PROBLEM TO SOLVE: Give the number of lines in the records below that include "false". Reply with that number alone.
------------------------
(** [lit "abc"] is the string whose code units are the bytes of the literal. *)
Definition lit (s : string) : str :=
  List.map N_of_ascii (list_ascii_of_string s).

(** [q "{'a':1}"] is [lit] with every apostrophe standing for a double quote,
    to write JSON texts. *)
Definition q (s : string) : str :=
  List.map (fun c => if N.eqb c 39 then 34 else c)%N (lit s).

Fixpoint str_eqb (a b : str) : bool :=
  match a, b with
  | [], [] => true
  | x :: a', y :: b' => N.eqb x y && str_eqb a' b'
  | _, _ => false
  end.

(** WhiteSpace and LineTerminator of ECMAScript: what [String.prototype.trim]
    strips and what [\s] matches. *)
Definition is_white_space (c : code_unit) : bool :=
  ((c =? 9) || (c =? 10) || (c =? 11) || (c =? 12) || (c =? 13) || (c =? 32)
   || (c =? 160) || (c =? 5760) || ((8192 <=? c) && (c <=? 8202))
   || (c =? 8232) || (c =? 8233) || (c =? 8239) || (c =? 8287)
   || (c =? 12288) || (c =? 65279))%N.

Fixpoint trimStart (s : str) : str :=
  match s with
  | c :: s' => if is_white_space c then trimStart s' else s
  | [] => []
  end.

Definition trimEnd (s : str) : str := rev (trimStart (rev s)).

(** [text.trim()] *)
Definition trim (s : str) : str := trimEnd (trimStart s).

(** ** JSON values

    A Number that came out of [JSON.parse] is kept as the decimal literal it
    was read from, [(-1)^neg * mant * 10^exp10]: the Number itself is the
    binary64 value nearest to it. The program only ever tests such a Number
    for truthiness. *)

Record number := Num { neg : bool; mant : N; exp10 : Z }.

Unset Elimination Schemes.
Inductive value :=
| JNull
| JBool (b : bool)
| JNum (n : number)
| JString (s : str)
| JArray (l : list value)
| JObject (m : list (str * value)).
Set Elimination Schemes.

(** A JavaScript expression evaluates to a value or to [undefined]. *)
Definition jsval := option value.
Definition undefined : jsval := None.

(** The decimal [mant * 10^exp10] rounds to zero in binary64 exactly when it
    is at most [2^-1075], half of the least subnormal (ties go to the even
    significand, which is zero). *)
Definition number_is_zero (n : number) : bool :=
  (mant n =? 0)%N
  || ((exp10 n <? 0)%Z
      && (Z.of_N (mant n) * 2 ^ 1075 <=? 10 ^ (- exp10 n))%Z).

(** ToBoolean *)
Definition truthy (v : value) : bool :=
  match v with
  | JNull => false
  | JBool b => b
  | JNum n => negb (number_is_zero n)
  | JString s => match s with [] => false | _ => true end
  | JArray _ => true
  | JObject _ => true
  end.

Definition truthy_opt (v : jsval) : bool :=
  match v with
  | None => false
  | Some v => truthy v
  end.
------------------------
ANSWER FOR THE TASK: 4